The premise is nothing if not promising. Veteran horrorcore rapper Brotha Lynch Hung relaunches his career by signing with distinctive indie label Strange Music, home of a motley crew of rap acts who if nothing else share the willingness to deal with the mental and physical aspects of human existence. He records a trilogy of albums that thoroughly document his fascination with the entire range between bodily harm and homicide – and those nasty human actions that surpass the imagination of the average person. Everybody’s happy, especially Hung, who continues to make a living setting his actual factual perversion to music. That’s right, on “Dinner and a Movie” (2010), “Coathanga Strangla” (2011) and “Mannibalector” (2013) Lynch is rapper by day, strangler, stabber, slasher, slayer, serial killer by night. It’s so wonderfully obvious that it just might be true.
Everything was in place for a masterpiece, a career-crowning achievement developing over three releases. Lynch and Strange were off to a good start with “Dinner and a Movie,” which not only offered some truly horrific moments and professional musical support but also provided a rare reality check for listeners conditioned towards an uncritical consumption of rap music, a genre that traditionally walks a fine line between truth and fiction but is usually in complete denial about that balancing act.
While “Dinner and a Movie” was an exciting rap album period, “Coathanga Strangla” made no attempt to tie the concept’s loose threads together, plus individual chapters failed to live up to the expectations their titles raised, last but not least due to a bloated supporting cast. Only a spectacular turn of events during “Mannibalector” could have elevated the project from a succession of shocking scenes to a thoroughly scripted, casted, acted, directed and edited piece of work. There are several reasons that call for the cinematographic analogy in this case. One is that the artist himself heavily relies on the narrative element. There are dramatic intermissions, recurring personas, graphic descriptions, chains of events, etc. Another reason is the justification of it all. This is a genre who is often met with diametrically opposed opinions. You will not only find people who are appalled by the things Lynch raps about, there are also those (horror nerds or whatever you want to call them) who may think he’s too tame. Nothing silences such detractors like a bulletproof storyline.

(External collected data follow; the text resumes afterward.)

(** * Customer 360: identity resolution and profile conflict resolution

    A shallow embedding of the class [HolisticCustomerProfileAggregator]:
    the weighted vote of [#establishConsensusIdentity], the identity-graph
    construction of [#resolveCustomerIdentity] and the resolution loop of
    [#resolveProfileConflicts].

    Conventions of the embedding.
    - An [async] method is a function into [Outcome]: [Ok v] is a promise
      fulfilled with [v], [Throw e] a promise rejected with [e]; [x ← p; k]
      awaits [p] and continues with [k].
    - JavaScript numbers are read twice.  The first reading idealises: a
      finite double is an exact rational ([Num q]), and [NaN] is kept because
      [undefined * x] produces it.  It serves the statements in which
      rounding plays no part: which entries the vote map has and what they
      record, when a total is [NaN], whether a call returns.  Which identity
      wins the vote depends on the totals the engine holds, rounded and
      possibly infinite, so the vote is read a second time in an arbitrary
      [Arithmetic], of which [doubleArithmetic] computes in binary64.
    - Classes and private methods that the class uses but does not define are
      parameters, bundled in records ([IdentityCollaborators],
      [ConflictCollaborators]) and in the class [IdentityGraphOps]. *)

From Stdlib Require Import QArith Qabs Lqa.
From Stdlib Require Import Floats.PrimFloat Numbers.Cyclic.Int63.Uint63.
From stdpp Require Import gmap strings list.

Local Open Scope string_scope.
Local Open Scope list_scope.

(** ** Outcomes of asynchronous calls *)

(** What a call can be rejected with: the runtime's [TypeError], the three
    errors of the specification's taxonomy (section 7), or anything else a
    collaborator throws. *)
Inductive JSError : Type :=
  | TypeError
  | NoIdentityEvidenceError
  | DanglingReferenceError
  | StrategyMismatchError
  | OtherError (reason : string).

Inductive Outcome (A : Type) : Type :=
  | Ok (value : A)
  | Throw (error : JSError).

Arguments Ok {A} value.
Arguments Throw {A} error.

Definition await {A B : Type} (p : Outcome A) (k : A -> Outcome B) : Outcome B :=
  match p with
  | Ok v => k v
  | Throw e => Throw e
  end.

(** [x ← p; k] reads [const x = await p; k]. *)
#[global] Instance outcome_bind : MBind Outcome := fun _ _ k p => await p k.

Definition fulfilled {A : Type} (p : Outcome A) : Prop := exists v, p = Ok v.
Definition rejected {A : Type} (p : Outcome A) : Prop := exists e, p = Throw e.

(** A [for ... of] loop whose body awaits: the first rejection leaves the loop. *)
Fixpoint forOf {S A : Type} (body : S -> A -> Outcome S) (items : list A) (s : S)
  : Outcome S :=
  match items with
  | [] => Ok s
  | x :: rest => s' ← body s x; forOf body rest s'
  end.

(** [Promise.all]: fulfilled with every value, in array order, when every
    promise is fulfilled; rejected as soon as one promise is rejected.  Which
    rejection comes first is a matter of timing; the model reports the first
    one in array order. *)
Fixpoint promiseAll {A : Type} (promises : list (Outcome A)) : Outcome (list A) :=
  match promises with
  | [] => Ok []
  | p :: rest => v ← p; vs ← promiseAll rest; Ok (v :: vs)
  end.

(** ** JavaScript numbers *)

Inductive JSNum : Type :=
  | Num (q : Q)
  | NaN.

Definition addNum (a b : JSNum) : JSNum :=
  match a, b with
  | Num p, Num q => Num (p + q)
  | _, _ => NaN
  end.

Definition subNum (a b : JSNum) : JSNum :=
  match a, b with
  | Num p, Num q => Num (p - q)
  | _, _ => NaN
  end.

(** [weight * confidence] where [weight] was read from an array: an index
    past the end reads [undefined], and [undefined * x] is [NaN]. *)
Definition mulWeight (weight : option Q) (x : Q) : JSNum :=
  match weight with
  | Some w => Num (w * x)
  | None => NaN
  end.

(** The test [v > 0] that [Array.prototype.sort] applies to the value a
    comparator returns ([NaN] counts as [+0]). *)
Definition isPositive (v : JSNum) : bool :=
  match v with
  | Num q => negb (Qle_bool q 0)
  | NaN => false
  end.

Still “Mannibalector” contains ample hints at Kevin Mann’s ingenuity as a rapper and horror artist. Many of the tracks, whether they are embedded in the context of the trilogy or not, are simply well-done pieces of rap music. It can be a detail that pushes a track over the edge, the buzzing flies in “Sweeney Todd,” the female screams of agony in “Disappeared”, or the short intro to “Stabbed” that sees him follow up the observation “People be saying that I, uhm, talk to dead bodies” with an only brief moment of irritation as he asks: “Are you dead?” It can be the various references to his discography and biography. Or consider the producers who take the challenge to combine horror and hip-hop very seriously, resulting in uniquely orchestrated tracks like “MDK,” “Stabbed,” or “Body on the Floor.” And then you have completely crazy tunes like “Eating You” alongside more rational offerings like “Krocadil,” which combines existential discontent (“I just hate the way things are”) with good ol’ industry bashing (“I fuckin’ hate the music now”).
Lynch Hung’s Strange trilogy isn’t missing a method to its character’s madness, it’s missing methodic narration. And it’s not necessarily the individual songs that would require better storytelling, the songs collectively are in need of a story arc. Since horror is a genre that deals with the unimaginable, why not think outside of the box and hire a professional writer to conceive a scenario for an album concept? BLH is as creative and personal as you’d like any modern age MC to be. Unfortunately his thirst for blood creates one hell of a mess. It’s like allowing Michael, Freddy, Jason, Norman or Hannibal to direct their own flicks. They’d exhibit plenty of expertise when it comes to ending existences, but could they sit still in the director’s chair and finish a film?
For the record, ten years ago this reviewer was very critical of another one of Brotha Lynch Hung’s ambitiously long projects. Since “Lynch By Inch,” however, Mr. Mannibalector has once more sharpened his set of instruments and he carves the word ‘art’ in bold letters across these three releases that really are a completely different beast. If he ever decides to pull the strings on his inner demons in full Poe, King, Hitchcock or Craven mode, he’ll either get his due props or definitely be one of hip-hop’s – and horror’s – most unfairly unsung heroes.